The moon was incredibly bright for our final couple hours. About an hour from the top, the surreal moonlight only added to the erie moment when I suddenly heard the frantic words "Oh No! Oh No! Oh No!" from the dark shadowy trail up ahead. A soldier was down. After stopping briefly to assess, we had no other option but to continue upward. Finally, at 2000 hours, after 14 hours and 48 miles, we were done. We made it with 19 surviving members of our toe platoon. And the 20th? Well, he popped. An hour from the end and the blister that had gradually been forming under the toenail finally burst forth with a gush of blister-fluid. Eww. Gross.

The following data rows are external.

(** * ProcessManager (code/userprog/processmanager.cc)

    A shallow embedding of the Nachos process manager: PID allocation and
    recycling over a bitmap, the PCB registry, the join protocol on a
    per-PID lock and condition variable, broadcast and the status query.

    Conventions of the model.
    - A C++ [int] is a [Z].  The counters move by one per call and signed
      overflow is undefined in C++, so the arithmetic is not wrapped.
    - The arrays indexed by PID ([processesWaitingOnPID], [pcbStatuses],
      [pcbList], [lockList], [conditionList]) are functions on [Z]: a cell
      per index, as the code addresses them.  Their declared sizes are in
      processmanager.h; an index outside them addresses the memory next to
      the array, which the model keeps as one more cell.
    - A pointer to a PCB is an address ([ptr]) into [pcbMem], the memory
      that holds the [status] field of every PCB, so that the registry and
      the running thread can point at the same PCB.  NULL is [None].
    - Every call on a lock or a condition variable, and every store into
      the two shared int arrays, is recorded in the trace an operation
      returns, in program order.
    - The diagnostic [fprintf] calls only read [getStatus] and the waiter
      count; they are left out, and so are [addrSpaceList] and
      [numAvailPIDs], which the constructor sets and nothing else in the
      file reads or writes. *)

From Stdlib Require Import ZArith List Bool Lia String.
Import ListNotations.
Local Open Scope Z_scope.

(** ** Identifier space *)

Module BitMap.

(** Modelled from the spec: the BitMap class (bitmap.h and bitmap.cc are
    not among the files verified here).  The spec describes it as "a
    fixed-capacity set abstraction supporting find-first-free, clear, and
    test-membership over integers [0, MAX_PROCESSES)", with
    "find-first-free() -> index | exhausted" returning "the
    lowest-numbered free identifier" and marking it allocated.  One bit
    per identifier.  The set holds identifiers of the range only: outside
    it [Test] answers false and [Mark] and [Clear] do nothing.  [Find]
    hands its answer back as an [int]; the one that stands for
    "exhausted" is [NONE], which is no identifier of any range. *)
Definition t := list bool.

Definition NONE : Z := -1.

Definition create (nitems : nat) : t := repeat false nitems.

Definition numBits (b : t) : Z := Z.of_nat (List.length b).

Fixpoint set_bit (n : nat) (v : bool) (b : t) : t :=
  match b, n with
  | [], _ => []
  | _ :: r, O => v :: r
  | x :: r, S m => x :: set_bit m v r
  end.

Fixpoint first_clear (b : t) : option nat :=
  match b with
  | [] => None
  | x :: r => if x then option_map S (first_clear r) else Some O
  end.

Definition Test (which : Z) (b : t) : bool :=
  if which <? 0 then false else nth (Z.to_nat which) b false.

Definition Mark (which : Z) (b : t) : t :=
  if which <? 0 then b else set_bit (Z.to_nat which) true b.

Definition Clear (which : Z) (b : t) : t :=
  if which <? 0 then b else set_bit (Z.to_nat which) false b.

Definition Find (b : t) : Z * t :=
  match first_clear b with
  | Some i => (Z.of_nat i, set_bit i true b)
  | None => (NONE, b)
  end.

Definition full (b : t) : Prop := first_clear b = None.

End BitMap.

(** ** Synchronisation objects and PCBs *)

Inductive Lock := Lock_new (debugName : string).
Inductive Condition := Condition_new (debugName : string).

Definition ptr := nat.

(** What an operation does to the objects other threads share with it. *)
Inductive Event :=
| EvNewLock (pid : Z)        (* lockList[pid] = new Lock *)
| EvNewCondition (pid : Z)   (* conditionList[pid] = new Condition *)
| EvAcquire (pid : Z)        (* lockList[pid]->Acquire() *)
| EvRelease (pid : Z)        (* lockList[pid]->Release() *)
| EvWait (pid : Z)           (* conditionList[pid]->Wait(lockList[pid]) *)
| EvBroadcast (pid : Z)      (* conditionList[pid]->Broadcast(lockList[pid]) *)
| EvWaiters (pid : Z)        (* a store into processesWaitingOnPID[pid] *)
| EvStatus (pid : Z).        (* a store into pcbStatuses[pid] *)

Definition is_wait (e : Event) : bool :=
  match e with EvWait _ => true | _ => false end.

Definition is_sync (e : Event) : bool :=
  match e with
  | EvAcquire _ | EvRelease _ | EvWait _ | EvBroadcast _ => true
  | _ => false
  end.

(** ** The manager *)

Record State := mkState {
  processesBitMap : BitMap.t;
  pcbList : Z -> option ptr;
  conditionList : Z -> option Condition;
  lockList : Z -> option Lock;
  pcbStatuses : Z -> Z;
  processesWaitingOnPID : Z -> Z;
  pcbMem : ptr -> Z
}.

Definition upd {A : Type} (f : Z -> A) (k : Z) (v : A) : Z -> A :=
  fun x => if x =? k then v else f x.

Definition upd_mem (f : ptr -> Z) (k : ptr) (v : Z) : ptr -> Z :=
  fun x => if Nat.eqb x k then v else f x.

(** The constructor: an empty bitmap of [MAX_PROCESSES] bits and NULL in
    every slot of the pointer arrays.  It does not initialise the two int
    arrays, whose contents are therefore arguments. *)
Definition ProcessManager_new (MAX_PROCESSES : nat)
    (waiters0 statuses0 : Z -> Z) (mem : ptr -> Z) : State :=
  {| processesBitMap := BitMap.create MAX_PROCESSES;
     pcbList := fun _ => None;
     conditionList := fun _ => None;
     lockList := fun _ => None;
     pcbStatuses := statuses0;
     processesWaitingOnPID := waiters0;
     pcbMem := mem |}.

(** *** A state monad that also collects the trace *)

Definition M (A : Type) : Type := State -> A * State * list Event.

Definition ret {A : Type} (a : A) : M A := fun s => (a, s, []).

Definition bind {A B : Type} (m : M A) (k : A -> M B) : M B :=
  fun s =>
    let '(a, s1, t1) := m s in
    let '(b, s2, t2) := k a s1 in
    (b, s2, t1 ++ t2).

Notation "x <- m ;; k" := (bind m (fun x => k))
  (at level 61, m at next level, right associativity).
Notation "m ;; k" := (bind m (fun _ => k))
  (at level 61, right associativity).

Definition emit (e : Event) : M unit := fun s => (tt, s, [e]).

Definition gets {A : Type} (f : State -> A) : M A := fun s => (f s, s, []).

Definition state_of {A : Type} (r : A * State * list Event) : State :=
  snd (fst r).
Definition value_of {A : Type} (r : A * State * list Event) : A :=
  fst (fst r).
Definition trace_of {A : Type} (r : A * State * list Event) : list Event :=
  snd r.

Definition bitmap_Find : M Z := fun s =>
  let '(i, b) := BitMap.Find (processesBitMap s) in
  (i,
   mkState b (pcbList s) (conditionList s) (lockList s) (pcbStatuses s)
     (processesWaitingOnPID s) (pcbMem s),
   []).

Definition bitmap_Clear (which : Z) : M unit := fun s =>
  (tt,
   mkState (BitMap.Clear which (processesBitMap s)) (pcbList s)
     (conditionList s) (lockList s) (pcbStatuses s)
     (processesWaitingOnPID s) (pcbMem s),
   []).

Definition store_waiters (pid v : Z) : M unit := fun s =>
  (tt,
   mkState (processesBitMap s) (pcbList s) (conditionList s) (lockList s)
     (pcbStatuses s) (upd (processesWaitingOnPID s) pid v) (pcbMem s),
   [EvWaiters pid]).

Definition store_status (pid v : Z) : M unit := fun s =>
  (tt,
   mkState (processesBitMap s) (pcbList s) (conditionList s) (lockList s)
     (upd (pcbStatuses s) pid v) (processesWaitingOnPID s) (pcbMem s),
   [EvStatus pid]).

Definition store_pcb (pid : Z) (pcb : option ptr) : M unit := fun s =>
  (tt,
   mkState (processesBitMap s) (upd (pcbList s) pid pcb) (conditionList s)
     (lockList s) (pcbStatuses s) (processesWaitingOnPID s) (pcbMem s),
   []).

Definition store_lock (pid : Z) (l : Lock) : M unit := fun s =>
  (tt,
   mkState (processesBitMap s) (pcbList s) (conditionList s)
     (upd (lockList s) pid (Some l)) (pcbStatuses s)
     (processesWaitingOnPID s) (pcbMem s),
   [EvNewLock pid]).

Definition store_condition (pid : Z) (c : Condition) : M unit := fun s =>
  (tt,
   mkState (processesBitMap s) (pcbList s)
     (upd (conditionList s) pid (Some c)) (lockList s) (pcbStatuses s)
     (processesWaitingOnPID s) (pcbMem s),
   [EvNewCondition pid]).

(** [pcb->status = v] through a PCB pointer. *)
Definition store_pcb_status (pcb : ptr) (v : Z) : M unit := fun s =>
  (tt,
   mkState (processesBitMap s) (pcbList s) (conditionList s) (lockList s)
     (pcbStatuses s) (processesWaitingOnPID s) (upd_mem (pcbMem s) pcb v),
   []).

(** *** ProcessManager::getStatus *)

Definition GONE : Z := -1.

Definition getStatus (pid : Z) (s : State) : Z :=
  if negb (BitMap.Test pid (processesBitMap s)) then GONE
  else pcbStatuses s pid.

(** *** ProcessManager::getPID *)

Definition getPID : M Z :=
  newPID <- bitmap_Find ;;
  store_waiters newPID 0 ;;
  w <- gets (fun s => processesWaitingOnPID s newPID) ;;
  store_waiters newPID (w + 1) ;;
  ret newPID.

(** *** ProcessManager::clearPID *)

Definition clearPID (pid : Z) : M unit :=
  w <- gets (fun s => processesWaitingOnPID s pid) ;;
  store_waiters pid (w - 1) ;;
  w' <- gets (fun s => processesWaitingOnPID s pid) ;;
  if w' =? 0 then bitmap_Clear pid else ret tt.

(** *** ProcessManager::addProcess *)

Definition addProcess (pcb : option ptr) (pid : Z) : M unit :=
  store_pcb pid pcb.

(** *** ProcessManager::broadcast

    [pcbList[pid]->status] dereferences the registered pointer: with NULL
    in the slot the call has no defined result ([None]). *)

Definition broadcast (pid : Z) (s : State) : option (unit * State * list Event) :=
  match pcbList s pid with
  | None => None
  | Some pcb =>
      Some ((lock <- gets (fun s => lockList s pid) ;;
             condition <- gets (fun s => conditionList s pid) ;;
             status <- gets (fun s => pcbMem s pcb) ;;
             store_status pid status ;;
             match condition with
             | Some _ => emit (EvBroadcast pid)
             | None => ret tt
             end) s)
  end.

(** *** ProcessManager::join

    [Wait] suspends the caller and lets the other threads run.  What they
    do to the manager while the caller sleeps is the schedule: one state
    transformer per wakeup, of any kind, so that a wakeup may come with the
    status changed or unchanged.  When the schedule runs out while the
    caller is still inside [Wait], the call has not returned ([Blocked]).
    [Acquire] is taken to succeed at once: the other joiners are suspended
    in [Wait], which has released the lock. *)

Inductive Outcome :=
| Returned (s : State) (tr : list Event)
| Blocked (s : State) (tr : list Event).

Definition Schedule := list (State -> State).

Definition after (tr : list Event) (o : Outcome) : Outcome :=
  match o with
  | Returned s t => Returned s (tr ++ t)
  | Blocked s t => Blocked s (tr ++ t)
  end.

After it was all over standing on the South Rim once again in the darkness.

Sunday, November 18, 2007

Cyclocross recap and then some...

Unfortunately, the cross season is now officially over here in these parts, but in many other areas, it will continue on for the next month and for those fortunate to be going on to the world championships, it may go on through January. Whew... That would be a looooong cross season!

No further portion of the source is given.